Complessità del funzionamento intrapsichico, impegno intensivo

 

Crescita, prevenzione e sviluppo della personalità, questioni educative e di orientamento vocazionale

 

 

 

Cliente e paziente: la differenza

In principio il termine fu mutuato dalla pratica medica e si considerò normale e ovvio utilizzare la definizione di paziente. La parola deriva dal latino patiens, significa “sofferente” o “che sopporta”. Colui che arriva dallo psicologo è sofferente/sopporta e logica vuole che, se arriva a chiedere un aiuto professionale, è realmente portatore di un disagio consapevolizzato.

In italiano corrente la pazienza può riguardare appunto una sopportazione in cui si controlla la propria emotività, considerando ciò quasi una qualità. Non necessariamente però chi usufruisce di un aiuto psicologico deve “pazientare” ossia non necessariamente deve controllare la sua emotività o sopportare una sofferenza per rendersi virtuoso, anzi sappiamo bene che spesso si lavora in una direzione contraria a questo.

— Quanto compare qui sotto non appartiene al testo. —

Lemma match_candidates_spec kind p cs :
  exists o, match_candidates Match kind p cs = Ok o
    /\ (o <> None <-> exists c, c ∈ cs /\ c <> "" /\ Match p c = Ok true).
Proof.
  induction cs as [|c cs (o & IH1 & IH2)]; simpl.
  - exists None. split; [done|]. split; [done|]. by intros (c & ?%not_elem_of_nil & _).
  - case_decide as Hc.
    + exists o. split; [done|]. rewrite IH2. split.
      * intros (d & Hd & Hr). exists d. split; [by right|done].
      * intros (d & Hd & Hne & Hr). apply elem_of_cons in Hd as [->|Hd]; [done|]. by exists d.
    + destruct (well_formed p c) as [[] Hm]; rewrite Hm.
      * eexists. split; [done|]. split; [intros _|done]. exists c. split; [by left|done].
      * exists o. split; [done|]. rewrite IH2. split.
        -- intros (d & Hd & Hr). exists d. split; [by right|done].
        -- intros (d & Hd & Hne & Hr). apply elem_of_cons in Hd as [->|Hd]; [congruence|]. by exists d.
Qed.

Lemma match_patterns_spec kind ps cs :
  exists o, match_patterns Match kind ps cs = Ok o /\ (o <> None <-> rule_applies ps cs).
Proof.
  unfold rule_applies. induction ps as [|p ps (o & IH1 & IH2)]; simpl.
  - exists None. split; [done|]. split; [done|]. by intros (p & c & ?%not_elem_of_nil & _).
  - destruct (match_candidates_spec kind p cs) as ([why|] & -> & Ho).
    + exists (Some why). split; [done|]. split; [intros _|done].
      destruct (proj1 Ho ltac:(done)) as (c & ? & ? & ?). exists p, c. split; [by left|done].
    + exists o. split; [done|]. rewrite IH2. split.
      * intros (p' & c & Hp & Hr). exists p', c. split; [by right|done].
      * intros (p' & c & Hp & Hc & Hne & Hm). apply elem_of_cons in Hp as [->|Hp].
        -- exfalso. by apply (proj2 Ho); [exists c|].
        -- by exists p', c.
Qed.

Lemma match_image_spec m i r :
  exists o, match_image Match m i r = Ok o /\ (o <> None <-> exempt m i r).
Proof.
  unfold match_image, exempt.
  destruct (match_patterns_spec "image" (imagePatterns m) (imageCandidates i)) as ([w1|] & -> & H1);
    [exists (Some w1); split; [done|]; rewrite <-H1; intuition congruence|].
  destruct (match_patterns_spec "registry" (registryPatterns m) (registryCandidates i r))
    as ([w2|] & -> & H2); [exists (Some w2); split; [done|]; rewrite <-H2; intuition congruence|].
  destruct (match_patterns_spec "signer" (signerPatterns m) (signerCandidates r)) as (o & -> & H3).
  exists o. split; [done|]. rewrite H3, <-H1, <-H2. intuition congruence.
Qed.

Lemma apply_one_spec o r :
  t_Allowlisted (apply_one o r) = t_Allowlisted r || bool_decide (o <> None)
  /\ (t_Name (apply_one o r), t_ID (apply_one o r), t_Status (apply_one o r),
      t_Reason (apply_one o r), t_Owners (apply_one o r), t_Signer (apply_one o r))
     = (t_Name r, t_ID r, t_Status r, t_Reason r, t_Owners r, t_Signer r).
Proof. destruct o; simpl; [by rewrite orb_true_r|by rewrite orb_false_r]. Qed.

(** How a result is related to the one it was before the allowlists. *)
Definition exempted (m : AllowlistMatcher) (i : DiscoveredImage) (r r' : ImageTrustResult) : Prop :=
  (t_Allowlisted r' = true <-> t_Allowlisted r = true \/ exempt m i r)
  /\ (t_Name r', t_ID r', t_Status r', t_Reason r', t_Owners r', t_Signer r')
     = (t_Name r, t_ID r, t_Status r, t_Reason r, t_Owners r, t_Signer r).

Lemma apply_all_spec m imgs rs :
  length imgs = length rs ->
  exists rs', apply_all Match m imgs rs = Ok rs'
    /\ Forall3 (exempted m) imgs rs rs'.
Proof.
  revert rs. induction imgs as [|i imgs IH]; intros [|r rs] Hlen; simpl; try done.
  - exists []. split; [done|]. constructor.
  - destruct (match_image_spec m i r) as (o & -> & Ho).
    destruct (IH rs ltac:(simpl in Hlen; lia)) as (rs' & -> & Hrs).
    eexists. split; [done|]. constructor; [|done].
    destruct (apply_one_spec o r) as [Ha Hf]. split; [|done].
    rewrite Ha, orb_true_iff, bool_decide_eq_true. by rewrite Ho.
Qed.

End allowlist_facts.

(** With patterns that are well formed the allowlists never fail on a result per
    image, and they mark exactly the results for which some configured
    pattern matches a nonempty name, registry or signer of the image; the
    status, the reason, the owners and the signer of a result are left alone. *)
Theorem Apply_exempts_exactly Match m imgs rs :
  (forall p c, exists b, Match p c = Ok b) -> length imgs = length rs ->
  exists rs', Apply Match m imgs rs = Ok rs' /\ Forall3 (exempted Match m) imgs rs rs'.
Proof.
  intros Hwf Hlen. unfold Apply. rewrite decide_True by done. by apply apply_all_spec.
Qed.
(** The resolution of the verification modes: without attestations the configured
    modes are left alone; with them the modes have no duplicates and are the
    configured ones together with the attestation mode of each enabled
    signature mode; resolving again changes nothing. *)
Theorem ResolveVerificationModes_spec enabled types modes :
  let resolved := ResolveVerificationModes enabled types modes in
  if wantsAttestations enabled types then
    NoDup resolved /\ (forall m, m ∈ resolved <-> resolved_mode modes m)
    /\ ResolveVerificationModes enabled types resolved = resolved
  else resolved = modes.
Proof.
  assert (forall ms, wantsAttestations enabled types = true ->
    NoDup (ResolveVerificationModes enabled types ms)
    /\ (forall m, m ∈ ResolveVerificationModes enabled types ms <-> resolved_mode ms m)) as Hspec.
  { intros ms Hw. unfold ResolveVerificationModes. rewrite Hw. cbv zeta. cbn [negb]. split.
    - apply dedupeModes_spec.
    - intros m. rewrite elem_of_dedupeModes.
      rewrite (append_mode_elem _ _ _ _ (ModeCosignKey ∈ ms)) by apply modeEnabled_true.
      rewrite (append_mode_elem _ _ _ _ (ModeCosignKeyless ∈ ms)) by apply modeEnabled_true.
      rewrite elem_of_dedupeModes. unfold resolved_mode. tauto. }
  cbv zeta. destruct (wantsAttestations enabled types) eqn:Hw;
    [|unfold ResolveVerificationModes; by rewrite Hw].
  destruct (Hspec modes eq_refl) as [Hnd Hin]. split_and!; [done|done|].
  set (rs := ResolveVerificationModes enabled types modes) in *.
  unfold ResolveVerificationModes. rewrite Hw. cbv zeta. cbn [negb].
  rewrite (proj2 (proj2 (dedupeModes_spec rs)) Hnd).
  assert (forall a b, (a = ModeCosignKeyless /\ b = ModeCosignAttestationKeyless)
                      \/ (a = ModeCosignKey /\ b = ModeCosignAttestationKey) ->
            modeEnabled rs a && negb (modeEnabled rs b) = false) as Hno.
  { intros a b Hab. destruct (modeEnabled rs a) eqn:Ea; [|done]. simpl.
    apply negb_false_iff, modeEnabled_true, Hin. apply modeEnabled_true, Hin in Ea.
    unfold resolved_mode in *. destruct Hab as [[-> ->]|[-> ->]].
    - right. left. split; [done|]. by destruct Ea as [?|[[? _]|[? _]]].
    - right. right. split; [done|]. by destruct Ea as [?|[[? _]|[? _]]]. }
  rewrite (Hno ModeCosignKeyless) by tauto. rewrite (Hno ModeCosignKey) by tauto.
  by apply dedupeModes_spec.
Qed.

Il primo a criticare apertamente l’utilizzo della parola paziente è stato Carl Rogers che ha preferito sostituirla con la parola cliente. Rogers ha avuto il merito di evidenziare i limiti impliciti nel termine paziente con la conseguenza diretta di bandirlo completamente dal suo approccio perché non congruente con la sua visione della relazione terapeutica. Il termine cliente ha una accezione sicuramente più attiva e di maggiore assunzione di responsabilità da parte di chi richiede un aiuto professionale per un disagio mentale. Non sono “succube di un trattamento su cui non ho alcun controllo”, ma partecipo attivamente al trattamento di cui ho sentito la necessità. Indiscutibile il merito di Rogers di aver criticato la visione dominante della terminologia classica.

Nella psicoterapia il paziente chiede aiuto per la sua sofferenza psicopatologica: si sa e si sente malato. Confida, esplora, chiarifica, confronta le sue difficoltà. Regredisce per ricostruire e rielaborare il passato. Il cliente ha una posizione ben più attiva. Nel counseling, e’ colui che sceglie di chiedere aiuto, sostegno, orientamento di carattere pratico e con la consapevolezza di avere un obiettivo da raggiungere.